Personal information
- Full name: Albert Sidney Lowe
- Born: 31 May 1912 Dunedin, New Zealand
- Died: 23 October 1933 (aged 21) Greymouth, New Zealand

Sport
- Country: New Zealand
- Sport: Boxing

Achievements and titles
- National finals: Amateur welterweight champion (1930, 1931) Professional middleweight champion (1933)

= Bert Lowe =

New Zealand boxer (1912–1933)

Albert Sidney Lowe (31 May 1912 – 23 October 1933) was a New Zealand boxer who represented his country at the 1932 Olympic Games in Los Angeles. He subsequently turned professional, winning the national professional middleweight title in 1933.

==Biography==
Born in Dunedin in 1912, Lowe was educated at the Christian Brothers' High School in that city. He twice won the national amateur welterweight title, in 1930 and 1931.

==1932 Olympic Games==

Lowe was one of three New Zealand boxers to compete at the 1932 Olympic Games in Los Angeles. Fighting in the middleweight division, Lowe lost his first-round fight to Hans Bernlöhr, a German.

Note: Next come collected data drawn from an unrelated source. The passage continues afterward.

(* ===== verification/Unsize.v ===== *)
(** * Built-in impls of [Unsize] ([chalk-solve/src/clauses/builtin_traits/unsize.rs]) *)

From stdpp Require Import base list numbers gmap.
From S2P Require Import Prelude Ir Fold FoldLaws Shift Visit Zip RustIr RecSolve Builder BuiltinTraits.

(** ** The parameters of the outermost binder that a value uses *)

(** The bound variable refers to the outermost binder of the visited value. *)
Definition at_outermost (bound_var : BoundVar) (outer_binder : DebruijnIndex) : bool :=
  bool_decide (debruijn_shifted_in bound_var.(debruijn) = outer_binder).

Definition collect_parameter (bound_var : BoundVar) (outer_binder : DebruijnIndex) : ST (gset nat) unit :=
  λ params, Val (tt, if at_outermost bound_var outer_binder then {[bound_var.(index)]} ∪ params else params).

Definition UnsizeParameterCollector : Visitor (ST (gset nat)) := {|
  visit_free_var := default_visit_free_var false;
  visit_free_placeholder := default_visit_free_placeholder false;
  visit_inference_var := default_visit_inference_var false;
  override_visit_ty ty outer_binder super_visit :=
    match ty with
    | TyBoundVar bound_var => collect_parameter bound_var outer_binder
    | _ => super_visit
    end;
  override_visit_const constant outer_binder _ :=
    match const_value constant with
    | CvBoundVar bound_var => collect_parameter bound_var outer_binder
    | _ => mret tt
    end;
  override_visit_where := default_visit_where;
  override_visit_domain_goal := default_visit_domain_goal
|}.

Definition outer_binder_parameters_used {T} `{Visit T} (v : Binders T) : Fallible (gset nat) :=
  '(_, params) ← visit_with UnsizeParameterCollector v INNERMOST ∅;
  Val params.

(** [ParameterOccurenceCheck]: a [Break] is the error [tt]. *)
Definition check_parameter (params : gset nat) (bound_var : BoundVar) (outer_binder : DebruijnIndex) :
    outcome unit unit :=
  if at_outermost bound_var outer_binder && bool_decide (bound_var.(index) ∈ params) then Exn tt else Val tt.

Definition ParameterOccurenceCheck (params : gset nat) : Visitor (outcome unit) := {|
  visit_free_var := default_visit_free_var false;
  visit_free_placeholder := default_visit_free_placeholder false;
  visit_inference_var := default_visit_inference_var false;
  override_visit_ty ty outer_binder super_visit :=
    match ty with
    | TyBoundVar bound_var => check_parameter params bound_var outer_binder
    | _ => super_visit
    end;
  override_visit_const constant outer_binder _ :=
    match const_value constant with
    | CvBoundVar bound_var => check_parameter params bound_var outer_binder
    | _ => Val tt
    end;
  override_visit_where := default_visit_where;
  override_visit_domain_goal := default_visit_domain_goal
|}.

Definition uses_outer_binder_params {T} `{Visit T} (v : Binders T) (params : gset nat) : bool :=
  match visit_with (ParameterOccurenceCheck params) v INNERMOST with Exn _ => true | _ => false end.

(** ** The clauses *)

Section Unsize.
Context (db : RustIrDatabase).

Definition bound_trait_ids (bounds : Binders (list QuantifiedWhereClause)) : list TraitId :=
  omap qwc_trait_id bounds.(value).

Definition principal_id (bounds : Binders (list QuantifiedWhereClause)) : option TraitId :=
  head (filter (λ id, is_auto_trait (db.(trait_datum) id) = false) (bound_trait_ids bounds)).

Definition auto_trait_ids (bounds : Binders (list QuantifiedWhereClause)) : list TraitId :=
  filter (λ id, is_auto_trait (db.(trait_datum) id) = true) (bound_trait_ids bounds).

(** The bounds of the source that the upcast keeps: all but the auto traits that the
    target lacks. *)
Definition keep_bound (auto_a auto_b : list TraitId) (bound : QuantifiedWhereClause) : bool :=
  match qwc_trait_id bound with
  | None => true
  | Some trait_id => bool_decide (trait_id ∉ auto_a) || bool_decide (trait_id ∈ auto_b)
  end.

Definition unsize_dyn_dyn (trait_ref : TraitRef) (target_ty : Ty)
    (bounds_a bounds_b : Binders (list QuantifiedWhereClause)) (lifetime_a lifetime_b : Lifetime) : CB unit :=
  let principal_a := principal_id bounds_a in
  let principal_b := principal_id bounds_b in
  let auto_trait_ids_a := auto_trait_ids bounds_a in
  let auto_trait_ids_b := auto_trait_ids bounds_b in
  let may_apply := bool_decide (principal_a = principal_b)
    && forallb (λ id_b, existsb (λ id_a, bool_decide (id_a = id_b)) auto_trait_ids_a) auto_trait_ids_b in
  if negb may_apply then mret tt
  else
    let new_source_ty :=
      TyDyn (binders_map (filter (λ b, keep_bound auto_trait_ids_a auto_trait_ids_b b = true)) bounds_a)
        lifetime_b in
    push_clause trait_ref
      [GEqGoal (ArgTy new_source_ty) (ArgTy target_ty); cast (WcLifetimeOutlives lifetime_a lifetime_b)].

Definition unsize_to_dyn (trait_ref : TraitRef) (source_ty : Ty)
    (bounds : Binders (list QuantifiedWhereClause)) (lifetime : Lifetime) : CB unit :=
  let object_safe_goals := (cast <$> (DgObjectSafe <$> bound_trait_ids bounds) : list Goal) in
  source_ty_bounds ← cb_pure (substitute bounds [ArgTy source_ty]);
  sized_id ← cb_lift (unwrap (db.(well_known_trait_id) WkSized));
  push_clause trait_ref
    ((cast <$> source_ty_bounds) ++ object_safe_goals
       ++ [cast (mkTraitRef sized_id [ArgTy source_ty]); cast (WcTypeOutlives source_ty lifetime)]).

(** [parameters_b[i]] for the parameters that are unsized, [p] for the others. *)
Definition unsized_parameters (candidates : gset nat) (parameters_a parameters_b : Substitution) :
    CB Substitution :=
  mapM (λ ip : nat * GenericArg,
    if decide (ip.1 ∈ candidates) then cb_index parameters_b ip.1 else mret ip.2)
    (imap pair parameters_a).

Definition unsize_adt (trait_ref : TraitRef) (target_ty : Ty) (adt_id : AdtId)
    (substitution_a substitution_b : Substitution) : CB unit :=
  let adt_datum := db.(adt_datum) adt_id in
  if decide (adt_datum.(adt_kind) = Enum) then mret tt
  else
    variant ← cb_lift (unwrap (last adt_datum.(adt_binders).(value).(variants)));
    let fields_len := length variant.(fields) in
    if fields_len =? 0 then mret tt
    else
      tail ← cb_lift (unwrap (last variant.(fields)));
      let adt_tail_field := mkBinders adt_datum.(adt_binders).(binders) tail in
      candidates ← cb_pure (outer_binder_parameters_used adt_tail_field);
      if decide (candidates = ∅) then mret tt
      else if uses_outer_binder_params
                (mkBinders adt_datum.(adt_binders).(binders) (take (fields_len - 1) variant.(fields)))
                candidates
      then mret tt
      else
        substitution ← unsized_parameters candidates substitution_a substitution_b;
        let eq_goal := GEqGoal (ArgTy (TyAdt adt_id substitution)) (ArgTy target_ty) in
        source_tail_field ← cb_pure (substitute adt_tail_field substitution_a);
        target_tail_field ← cb_pure (substitute adt_tail_field substitution_b);
        push_clause trait_ref
          [eq_goal;
           cast (mkTraitRef trait_ref.(trait_id) [ArgTy source_tail_field; ArgTy target_tail_field])].

Definition unsize_tuple (trait_ref : TraitRef) (target_ty : Ty) (arity_a arity_b : nat)
    (substitution_a substitution_b : Substitution) : CB unit :=
  if negb (arity_a =? arity_b) || (arity_a =? 0) then mret tt
  else
    tail_ty_a ← cb_lift (unwrap (last substitution_a));
    tail_ty_b ← cb_lift (unwrap (last substitution_b));
    let new_tuple := TyTuple arity_a (take (arity_a - 1) substitution_a ++ [tail_ty_b]) in
    push_clause trait_ref
      [GEqGoal (ArgTy new_tuple) (ArgTy target_ty);
       cast (mkTraitRef trait_ref.(trait_id) [tail_ty_a; tail_ty_b])].

Definition add_unsize_program_clauses (trait_ref : TraitRef) (_ty : Ty) : CB unit :=
  source_ty ← cb_pure (self_type_parameter trait_ref.(substitution));
  target ← cb_index trait_ref.(substitution) 1;
  target_ty ← cb_assert_ty target;
  match source_ty, target_ty with
  | TyDyn bounds_a lifetime_a, TyDyn bounds_b lifetime_b =>
      unsize_dyn_dyn trait_ref target_ty bounds_a bounds_b lifetime_a lifetime_b
  | _, TyDyn bounds lifetime => unsize_to_dyn trait_ref source_ty bounds lifetime
  | TyArray array_ty _, TySlice slice_ty =>
      push_clause trait_ref [GEqGoal (ArgTy array_ty) (ArgTy slice_ty)]
  | TyAdt adt_id_a substitution_a, TyAdt adt_id_b substitution_b =>
      if decide (adt_id_a = adt_id_b) then
        unsize_adt trait_ref target_ty adt_id_a substitution_a substitution_b
      else mret tt
  | TyTuple arity_a substitution_a, TyTuple arity_b substitution_b =>
      unsize_tuple trait_ref target_ty arity_a arity_b substitution_a substitution_b
  | _, _ => mret tt
  end.
End Unsize.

==Professional boxing career==

After returning from the Olympic Games, Lowe turned professional, winning his first three fights, including defeating George McEwan for the New Zealand professional middleweight title in Dunedin on 12 June 1933. However, in a fight at Greymouth against Harry Lister on 21 October 1933, Lowe collapsed during the 12th round, and died two days later in Grey Hospital from a haemorrhage of the brain. He was buried at Dunedin Southern Cemetery.